↓↓↓
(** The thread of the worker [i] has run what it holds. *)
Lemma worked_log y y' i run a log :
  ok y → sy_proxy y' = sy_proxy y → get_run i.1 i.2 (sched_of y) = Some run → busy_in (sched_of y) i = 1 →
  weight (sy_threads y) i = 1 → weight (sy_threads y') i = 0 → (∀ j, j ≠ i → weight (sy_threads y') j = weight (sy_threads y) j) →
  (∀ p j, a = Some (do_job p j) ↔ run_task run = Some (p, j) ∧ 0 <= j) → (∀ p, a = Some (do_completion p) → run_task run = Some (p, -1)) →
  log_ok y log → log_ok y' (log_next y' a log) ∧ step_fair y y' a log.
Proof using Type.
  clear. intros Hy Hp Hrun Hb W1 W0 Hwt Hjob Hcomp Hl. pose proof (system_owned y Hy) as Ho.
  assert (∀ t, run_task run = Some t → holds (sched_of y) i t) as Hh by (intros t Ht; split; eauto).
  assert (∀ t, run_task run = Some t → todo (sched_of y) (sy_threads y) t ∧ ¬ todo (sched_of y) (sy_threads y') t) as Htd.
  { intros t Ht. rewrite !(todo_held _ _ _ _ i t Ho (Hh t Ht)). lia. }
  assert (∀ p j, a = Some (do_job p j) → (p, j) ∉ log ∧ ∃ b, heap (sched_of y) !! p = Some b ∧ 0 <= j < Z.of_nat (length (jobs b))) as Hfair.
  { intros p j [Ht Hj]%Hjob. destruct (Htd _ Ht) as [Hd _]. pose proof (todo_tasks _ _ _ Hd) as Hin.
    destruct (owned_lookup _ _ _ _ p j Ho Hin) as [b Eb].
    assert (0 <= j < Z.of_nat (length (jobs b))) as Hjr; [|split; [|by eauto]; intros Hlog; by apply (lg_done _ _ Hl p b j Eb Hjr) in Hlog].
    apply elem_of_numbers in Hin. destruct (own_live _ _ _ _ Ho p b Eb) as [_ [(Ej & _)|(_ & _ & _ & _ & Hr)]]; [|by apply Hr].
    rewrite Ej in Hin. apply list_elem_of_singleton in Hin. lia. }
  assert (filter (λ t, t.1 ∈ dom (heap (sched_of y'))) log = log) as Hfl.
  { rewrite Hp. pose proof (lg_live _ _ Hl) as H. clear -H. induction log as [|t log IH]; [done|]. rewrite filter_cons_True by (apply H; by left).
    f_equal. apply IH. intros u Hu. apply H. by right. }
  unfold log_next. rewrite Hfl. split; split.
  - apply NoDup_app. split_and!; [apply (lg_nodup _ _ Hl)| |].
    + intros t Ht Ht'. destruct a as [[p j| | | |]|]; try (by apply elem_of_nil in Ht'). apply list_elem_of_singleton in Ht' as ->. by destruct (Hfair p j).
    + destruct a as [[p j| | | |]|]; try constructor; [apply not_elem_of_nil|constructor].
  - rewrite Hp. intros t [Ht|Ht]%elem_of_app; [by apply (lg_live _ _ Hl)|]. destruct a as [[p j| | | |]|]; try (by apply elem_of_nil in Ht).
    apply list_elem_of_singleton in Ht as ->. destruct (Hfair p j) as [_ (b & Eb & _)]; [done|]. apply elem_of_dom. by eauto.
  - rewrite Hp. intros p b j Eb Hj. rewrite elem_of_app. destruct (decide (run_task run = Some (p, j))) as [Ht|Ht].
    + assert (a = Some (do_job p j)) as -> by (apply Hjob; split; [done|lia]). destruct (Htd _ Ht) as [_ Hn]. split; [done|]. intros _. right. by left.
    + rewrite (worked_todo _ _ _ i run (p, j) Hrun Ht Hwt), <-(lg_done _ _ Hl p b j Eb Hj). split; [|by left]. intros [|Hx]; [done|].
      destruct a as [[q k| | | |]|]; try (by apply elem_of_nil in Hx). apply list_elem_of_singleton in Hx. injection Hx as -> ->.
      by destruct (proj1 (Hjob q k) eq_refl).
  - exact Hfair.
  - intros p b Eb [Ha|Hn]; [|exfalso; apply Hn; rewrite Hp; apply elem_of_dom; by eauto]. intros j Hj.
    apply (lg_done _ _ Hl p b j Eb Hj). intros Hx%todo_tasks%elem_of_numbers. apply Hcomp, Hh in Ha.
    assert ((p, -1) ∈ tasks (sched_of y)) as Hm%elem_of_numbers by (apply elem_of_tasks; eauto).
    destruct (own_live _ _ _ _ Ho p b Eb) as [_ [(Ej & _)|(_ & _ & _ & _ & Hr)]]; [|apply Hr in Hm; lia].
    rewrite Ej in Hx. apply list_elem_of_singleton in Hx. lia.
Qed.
↑↑↑
↓↓↓
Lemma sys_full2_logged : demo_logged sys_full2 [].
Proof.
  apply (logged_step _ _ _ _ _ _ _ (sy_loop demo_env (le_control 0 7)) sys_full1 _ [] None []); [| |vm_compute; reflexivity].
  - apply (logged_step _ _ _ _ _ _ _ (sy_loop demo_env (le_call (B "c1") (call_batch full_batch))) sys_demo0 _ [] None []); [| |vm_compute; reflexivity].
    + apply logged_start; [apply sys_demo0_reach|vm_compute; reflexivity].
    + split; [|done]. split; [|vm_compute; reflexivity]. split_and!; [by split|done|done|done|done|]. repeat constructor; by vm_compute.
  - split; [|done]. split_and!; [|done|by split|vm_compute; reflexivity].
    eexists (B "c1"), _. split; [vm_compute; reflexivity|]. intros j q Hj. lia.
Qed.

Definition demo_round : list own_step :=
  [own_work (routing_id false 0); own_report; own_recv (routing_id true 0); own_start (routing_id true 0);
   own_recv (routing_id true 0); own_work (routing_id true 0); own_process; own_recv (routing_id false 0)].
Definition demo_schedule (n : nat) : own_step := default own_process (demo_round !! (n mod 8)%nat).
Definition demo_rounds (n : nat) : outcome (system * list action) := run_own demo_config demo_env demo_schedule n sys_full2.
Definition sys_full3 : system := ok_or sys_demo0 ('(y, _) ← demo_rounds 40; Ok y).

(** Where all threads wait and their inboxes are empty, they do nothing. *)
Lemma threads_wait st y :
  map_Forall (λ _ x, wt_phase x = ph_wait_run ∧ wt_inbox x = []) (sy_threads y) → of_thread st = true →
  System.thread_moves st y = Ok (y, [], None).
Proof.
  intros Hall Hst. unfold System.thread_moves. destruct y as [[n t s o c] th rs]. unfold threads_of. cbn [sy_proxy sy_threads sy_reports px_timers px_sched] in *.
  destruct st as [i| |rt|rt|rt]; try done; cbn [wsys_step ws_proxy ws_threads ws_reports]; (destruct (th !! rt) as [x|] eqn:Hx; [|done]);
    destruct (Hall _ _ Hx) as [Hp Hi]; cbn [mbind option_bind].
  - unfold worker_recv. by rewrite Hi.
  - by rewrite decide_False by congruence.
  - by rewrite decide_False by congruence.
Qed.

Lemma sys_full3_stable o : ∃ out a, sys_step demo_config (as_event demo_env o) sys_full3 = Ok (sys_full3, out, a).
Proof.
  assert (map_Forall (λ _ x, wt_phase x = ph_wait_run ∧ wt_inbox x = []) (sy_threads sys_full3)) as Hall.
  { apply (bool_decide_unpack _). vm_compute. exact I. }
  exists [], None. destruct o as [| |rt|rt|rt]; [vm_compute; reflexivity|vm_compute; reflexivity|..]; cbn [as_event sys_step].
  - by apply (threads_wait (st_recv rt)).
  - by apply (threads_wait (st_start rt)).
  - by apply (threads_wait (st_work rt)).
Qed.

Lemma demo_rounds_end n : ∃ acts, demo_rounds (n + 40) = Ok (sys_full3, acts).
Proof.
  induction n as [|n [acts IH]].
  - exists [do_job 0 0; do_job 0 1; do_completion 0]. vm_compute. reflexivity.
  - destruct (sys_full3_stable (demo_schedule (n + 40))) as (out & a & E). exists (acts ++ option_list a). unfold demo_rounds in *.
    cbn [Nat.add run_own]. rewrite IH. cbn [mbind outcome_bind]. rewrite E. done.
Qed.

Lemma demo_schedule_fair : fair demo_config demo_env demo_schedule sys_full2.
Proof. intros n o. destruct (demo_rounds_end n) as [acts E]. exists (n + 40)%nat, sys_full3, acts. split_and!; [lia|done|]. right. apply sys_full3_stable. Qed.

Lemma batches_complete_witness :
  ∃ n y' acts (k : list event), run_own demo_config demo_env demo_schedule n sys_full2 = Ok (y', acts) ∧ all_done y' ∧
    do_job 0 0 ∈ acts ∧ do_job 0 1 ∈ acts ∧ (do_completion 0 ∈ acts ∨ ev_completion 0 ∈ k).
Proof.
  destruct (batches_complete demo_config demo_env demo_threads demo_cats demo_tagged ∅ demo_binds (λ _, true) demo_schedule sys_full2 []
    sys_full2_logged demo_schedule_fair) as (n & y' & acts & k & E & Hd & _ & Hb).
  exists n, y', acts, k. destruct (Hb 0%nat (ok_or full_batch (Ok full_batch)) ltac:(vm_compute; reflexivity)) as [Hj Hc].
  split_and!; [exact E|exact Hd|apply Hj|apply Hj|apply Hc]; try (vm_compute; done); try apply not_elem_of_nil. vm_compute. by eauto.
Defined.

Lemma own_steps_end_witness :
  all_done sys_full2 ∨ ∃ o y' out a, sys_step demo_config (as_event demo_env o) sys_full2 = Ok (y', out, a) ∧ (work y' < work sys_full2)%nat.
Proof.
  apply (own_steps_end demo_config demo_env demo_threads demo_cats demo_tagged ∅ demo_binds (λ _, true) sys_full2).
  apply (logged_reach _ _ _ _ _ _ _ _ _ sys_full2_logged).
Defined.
↑↑↑
Goal of the exercise
Scan the entries above for the line containing "(** The thread", and copy it and all lines after it exactly, down to and including the line containing "assert (∀ t, run_task run = Some t → holds".

Answer section
(** The thread of the worker [i] has run what it holds. *)
Lemma worked_log y y' i run a log :
  ok y → sy_proxy y' = sy_proxy y → get_run i.1 i.2 (sched_of y) = Some run → busy_in (sched_of y) i = 1 →
  weight (sy_threads y) i = 1 → weight (sy_threads y') i = 0 → (∀ j, j ≠ i → weight (sy_threads y') j = weight (sy_threads y) j) →
  (∀ p j, a = Some (do_job p j) ↔ run_task run = Some (p, j) ∧ 0 <= j) → (∀ p, a = Some (do_completion p) → run_task run = Some (p, -1)) →
  log_ok y log → log_ok y' (log_next y' a log) ∧ step_fair y y' a log.
Proof using Type.
  clear. intros Hy Hp Hrun Hb W1 W0 Hwt Hjob Hcomp Hl. pose proof (system_owned y Hy) as Ho.
  assert (∀ t, run_task run = Some t → holds (sched_of y) i t) as Hh by (intros t Ht; split; eauto).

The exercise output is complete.